TO DO =>
Extract from the entries below, exactly as given, only the lines from the line containing "s d = blockLoop k initial M ->" to the line containing "- split; cbn [x nx len s]; [now", both lines included.

==========

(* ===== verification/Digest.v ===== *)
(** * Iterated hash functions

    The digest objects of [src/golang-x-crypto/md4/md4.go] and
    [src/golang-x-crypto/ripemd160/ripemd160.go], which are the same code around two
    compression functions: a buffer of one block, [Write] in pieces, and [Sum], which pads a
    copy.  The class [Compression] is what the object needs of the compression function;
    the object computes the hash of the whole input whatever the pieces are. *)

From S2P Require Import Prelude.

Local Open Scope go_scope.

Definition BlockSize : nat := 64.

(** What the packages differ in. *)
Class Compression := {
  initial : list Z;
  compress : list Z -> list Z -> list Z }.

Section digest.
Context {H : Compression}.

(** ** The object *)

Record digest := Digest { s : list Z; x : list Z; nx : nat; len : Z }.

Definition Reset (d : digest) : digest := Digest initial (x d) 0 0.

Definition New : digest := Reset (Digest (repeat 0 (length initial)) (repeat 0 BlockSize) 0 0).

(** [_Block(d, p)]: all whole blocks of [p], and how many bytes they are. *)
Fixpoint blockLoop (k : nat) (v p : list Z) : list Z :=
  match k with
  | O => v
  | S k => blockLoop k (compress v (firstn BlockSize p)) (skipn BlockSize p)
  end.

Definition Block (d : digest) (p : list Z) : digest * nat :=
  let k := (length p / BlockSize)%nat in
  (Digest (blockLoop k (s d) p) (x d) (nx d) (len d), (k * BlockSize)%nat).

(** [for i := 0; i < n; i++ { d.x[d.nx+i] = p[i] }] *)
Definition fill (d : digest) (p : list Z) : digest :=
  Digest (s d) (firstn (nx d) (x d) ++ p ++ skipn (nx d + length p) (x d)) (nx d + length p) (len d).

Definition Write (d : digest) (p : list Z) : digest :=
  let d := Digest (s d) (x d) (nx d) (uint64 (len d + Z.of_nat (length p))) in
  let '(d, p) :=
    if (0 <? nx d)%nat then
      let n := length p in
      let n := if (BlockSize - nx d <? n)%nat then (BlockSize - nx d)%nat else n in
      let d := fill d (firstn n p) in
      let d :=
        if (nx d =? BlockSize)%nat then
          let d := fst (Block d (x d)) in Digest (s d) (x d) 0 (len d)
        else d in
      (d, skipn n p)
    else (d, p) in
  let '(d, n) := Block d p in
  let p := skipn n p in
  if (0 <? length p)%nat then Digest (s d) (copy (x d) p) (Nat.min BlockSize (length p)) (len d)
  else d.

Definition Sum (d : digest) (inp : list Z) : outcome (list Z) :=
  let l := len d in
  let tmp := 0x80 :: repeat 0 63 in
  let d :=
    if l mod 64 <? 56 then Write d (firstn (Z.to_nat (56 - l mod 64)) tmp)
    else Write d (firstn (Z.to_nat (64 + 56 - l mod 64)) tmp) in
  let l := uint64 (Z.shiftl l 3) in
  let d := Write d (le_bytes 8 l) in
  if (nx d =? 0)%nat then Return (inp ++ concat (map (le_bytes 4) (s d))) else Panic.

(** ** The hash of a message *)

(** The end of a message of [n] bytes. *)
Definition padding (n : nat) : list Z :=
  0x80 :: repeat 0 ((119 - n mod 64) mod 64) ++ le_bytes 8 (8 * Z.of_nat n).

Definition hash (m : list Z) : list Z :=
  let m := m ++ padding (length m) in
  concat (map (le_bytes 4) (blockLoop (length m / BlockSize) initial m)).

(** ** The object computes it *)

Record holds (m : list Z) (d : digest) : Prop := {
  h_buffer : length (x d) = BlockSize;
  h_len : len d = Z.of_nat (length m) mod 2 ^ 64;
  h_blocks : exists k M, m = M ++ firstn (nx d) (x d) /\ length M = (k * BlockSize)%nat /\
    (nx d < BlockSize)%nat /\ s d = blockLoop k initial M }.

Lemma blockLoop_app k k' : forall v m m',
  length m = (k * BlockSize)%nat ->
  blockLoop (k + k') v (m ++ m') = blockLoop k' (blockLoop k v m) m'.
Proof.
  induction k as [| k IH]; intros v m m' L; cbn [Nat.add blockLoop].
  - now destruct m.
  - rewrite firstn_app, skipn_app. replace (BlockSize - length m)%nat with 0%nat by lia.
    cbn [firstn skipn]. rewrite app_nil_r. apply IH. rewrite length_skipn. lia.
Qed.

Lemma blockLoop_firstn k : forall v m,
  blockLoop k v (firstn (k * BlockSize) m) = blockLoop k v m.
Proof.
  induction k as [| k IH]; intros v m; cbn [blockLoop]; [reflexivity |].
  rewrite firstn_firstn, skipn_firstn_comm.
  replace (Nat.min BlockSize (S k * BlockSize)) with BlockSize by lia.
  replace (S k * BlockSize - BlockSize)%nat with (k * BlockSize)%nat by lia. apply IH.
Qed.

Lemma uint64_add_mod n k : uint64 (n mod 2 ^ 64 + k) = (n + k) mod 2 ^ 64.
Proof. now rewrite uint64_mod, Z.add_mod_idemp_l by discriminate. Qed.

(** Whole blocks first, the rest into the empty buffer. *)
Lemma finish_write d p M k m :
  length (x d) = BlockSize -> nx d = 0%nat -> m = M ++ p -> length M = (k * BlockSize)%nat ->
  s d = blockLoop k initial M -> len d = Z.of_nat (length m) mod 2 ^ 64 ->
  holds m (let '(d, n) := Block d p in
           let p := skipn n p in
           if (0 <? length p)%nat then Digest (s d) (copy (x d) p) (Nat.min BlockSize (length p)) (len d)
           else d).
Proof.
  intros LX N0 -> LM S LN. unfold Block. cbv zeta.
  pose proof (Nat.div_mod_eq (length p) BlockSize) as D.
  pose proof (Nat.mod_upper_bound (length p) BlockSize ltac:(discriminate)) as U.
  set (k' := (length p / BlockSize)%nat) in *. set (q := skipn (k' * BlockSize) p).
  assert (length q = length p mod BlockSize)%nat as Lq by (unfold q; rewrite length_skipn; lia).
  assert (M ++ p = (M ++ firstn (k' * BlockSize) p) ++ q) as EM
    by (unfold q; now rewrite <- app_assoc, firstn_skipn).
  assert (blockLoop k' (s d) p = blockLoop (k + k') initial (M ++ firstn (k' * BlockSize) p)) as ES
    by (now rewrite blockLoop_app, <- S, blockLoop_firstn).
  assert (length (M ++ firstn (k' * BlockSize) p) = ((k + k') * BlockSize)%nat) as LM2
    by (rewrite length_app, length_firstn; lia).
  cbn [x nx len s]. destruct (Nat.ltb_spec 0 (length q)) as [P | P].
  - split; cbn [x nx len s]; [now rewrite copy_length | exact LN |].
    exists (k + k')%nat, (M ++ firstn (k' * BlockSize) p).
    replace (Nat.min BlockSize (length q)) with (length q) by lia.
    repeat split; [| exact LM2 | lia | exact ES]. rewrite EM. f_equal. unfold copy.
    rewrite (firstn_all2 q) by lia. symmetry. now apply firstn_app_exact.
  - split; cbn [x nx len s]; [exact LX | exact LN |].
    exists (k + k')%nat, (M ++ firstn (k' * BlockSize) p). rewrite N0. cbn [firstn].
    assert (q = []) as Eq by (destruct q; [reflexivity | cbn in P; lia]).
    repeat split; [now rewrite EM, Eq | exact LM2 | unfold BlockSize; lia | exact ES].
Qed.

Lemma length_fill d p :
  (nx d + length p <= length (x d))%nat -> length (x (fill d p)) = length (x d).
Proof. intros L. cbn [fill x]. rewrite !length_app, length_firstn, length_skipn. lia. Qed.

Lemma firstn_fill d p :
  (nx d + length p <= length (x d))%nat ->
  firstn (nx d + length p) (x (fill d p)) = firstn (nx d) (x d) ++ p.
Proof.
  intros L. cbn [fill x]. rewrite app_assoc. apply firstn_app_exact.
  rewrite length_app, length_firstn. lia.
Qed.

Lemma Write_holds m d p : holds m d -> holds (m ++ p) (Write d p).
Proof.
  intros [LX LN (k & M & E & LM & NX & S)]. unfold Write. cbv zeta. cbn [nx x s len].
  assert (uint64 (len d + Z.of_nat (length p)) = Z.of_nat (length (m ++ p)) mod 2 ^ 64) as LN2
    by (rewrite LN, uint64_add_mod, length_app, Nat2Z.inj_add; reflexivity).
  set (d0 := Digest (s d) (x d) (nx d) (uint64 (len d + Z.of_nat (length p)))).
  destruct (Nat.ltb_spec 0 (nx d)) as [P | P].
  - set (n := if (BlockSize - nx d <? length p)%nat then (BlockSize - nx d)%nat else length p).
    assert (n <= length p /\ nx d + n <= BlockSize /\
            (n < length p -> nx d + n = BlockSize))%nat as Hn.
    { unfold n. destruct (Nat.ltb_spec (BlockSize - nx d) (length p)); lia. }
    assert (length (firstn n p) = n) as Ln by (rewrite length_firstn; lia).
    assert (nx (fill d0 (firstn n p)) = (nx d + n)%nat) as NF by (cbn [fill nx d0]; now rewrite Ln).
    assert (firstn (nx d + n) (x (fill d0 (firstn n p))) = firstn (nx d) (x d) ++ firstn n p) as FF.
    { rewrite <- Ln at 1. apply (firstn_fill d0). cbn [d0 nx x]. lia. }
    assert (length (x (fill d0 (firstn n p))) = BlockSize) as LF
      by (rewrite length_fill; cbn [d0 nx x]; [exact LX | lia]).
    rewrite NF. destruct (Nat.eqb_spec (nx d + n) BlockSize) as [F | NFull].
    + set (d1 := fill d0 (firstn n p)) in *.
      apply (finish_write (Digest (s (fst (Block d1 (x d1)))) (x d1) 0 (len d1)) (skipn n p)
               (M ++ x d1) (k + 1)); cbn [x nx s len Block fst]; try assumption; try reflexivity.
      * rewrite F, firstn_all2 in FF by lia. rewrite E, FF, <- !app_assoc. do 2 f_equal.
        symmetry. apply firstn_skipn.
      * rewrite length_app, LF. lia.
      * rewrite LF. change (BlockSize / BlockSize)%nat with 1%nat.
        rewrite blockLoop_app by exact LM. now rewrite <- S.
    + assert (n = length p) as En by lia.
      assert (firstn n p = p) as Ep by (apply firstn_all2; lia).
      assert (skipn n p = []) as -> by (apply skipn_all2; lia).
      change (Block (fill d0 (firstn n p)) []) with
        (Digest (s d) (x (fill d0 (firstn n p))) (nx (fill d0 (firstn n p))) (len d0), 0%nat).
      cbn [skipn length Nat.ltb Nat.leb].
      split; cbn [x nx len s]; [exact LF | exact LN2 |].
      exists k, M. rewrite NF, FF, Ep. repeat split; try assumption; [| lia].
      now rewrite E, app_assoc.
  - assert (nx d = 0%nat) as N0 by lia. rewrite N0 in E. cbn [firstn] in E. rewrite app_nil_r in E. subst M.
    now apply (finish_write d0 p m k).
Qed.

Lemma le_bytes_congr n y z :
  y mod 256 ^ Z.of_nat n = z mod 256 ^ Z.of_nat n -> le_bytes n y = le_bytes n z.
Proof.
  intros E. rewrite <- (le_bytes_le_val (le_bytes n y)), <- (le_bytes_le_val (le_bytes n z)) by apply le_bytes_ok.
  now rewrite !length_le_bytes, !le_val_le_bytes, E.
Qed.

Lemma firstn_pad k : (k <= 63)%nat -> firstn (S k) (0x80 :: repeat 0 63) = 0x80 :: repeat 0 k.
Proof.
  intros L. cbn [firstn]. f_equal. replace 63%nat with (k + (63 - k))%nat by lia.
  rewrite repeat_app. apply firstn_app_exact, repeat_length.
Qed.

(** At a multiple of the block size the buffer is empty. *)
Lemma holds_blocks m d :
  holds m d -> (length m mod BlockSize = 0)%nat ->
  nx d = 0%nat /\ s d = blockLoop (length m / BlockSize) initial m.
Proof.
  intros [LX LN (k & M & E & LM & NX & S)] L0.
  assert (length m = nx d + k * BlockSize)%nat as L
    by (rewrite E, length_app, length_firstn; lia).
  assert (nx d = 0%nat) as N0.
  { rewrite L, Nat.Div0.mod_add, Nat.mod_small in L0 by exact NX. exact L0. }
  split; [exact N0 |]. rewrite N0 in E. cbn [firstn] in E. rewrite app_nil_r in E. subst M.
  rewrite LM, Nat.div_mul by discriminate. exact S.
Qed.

==========

OUTPUT FOR THIS TASK =>
  s d = blockLoop k initial M -> len d = Z.of_nat (length m) mod 2 ^ 64 ->
  holds m (let '(d, n) := Block d p in
           let p := skipn n p in
           if (0 <? length p)%nat then Digest (s d) (copy (x d) p) (Nat.min BlockSize (length p)) (len d)
           else d).
Proof.
  intros LX N0 -> LM S LN. unfold Block. cbv zeta.
  pose proof (Nat.div_mod_eq (length p) BlockSize) as D.
  pose proof (Nat.mod_upper_bound (length p) BlockSize ltac:(discriminate)) as U.
  set (k' := (length p / BlockSize)%nat) in *. set (q := skipn (k' * BlockSize) p).
  assert (length q = length p mod BlockSize)%nat as Lq by (unfold q; rewrite length_skipn; lia).
  assert (M ++ p = (M ++ firstn (k' * BlockSize) p) ++ q) as EM
    by (unfold q; now rewrite <- app_assoc, firstn_skipn).
  assert (blockLoop k' (s d) p = blockLoop (k + k') initial (M ++ firstn (k' * BlockSize) p)) as ES
    by (now rewrite blockLoop_app, <- S, blockLoop_firstn).
  assert (length (M ++ firstn (k' * BlockSize) p) = ((k + k') * BlockSize)%nat) as LM2
    by (rewrite length_app, length_firstn; lia).
  cbn [x nx len s]. destruct (Nat.ltb_spec 0 (length q)) as [P | P].
  - split; cbn [x nx len s]; [now rewrite copy_length | exact LN |].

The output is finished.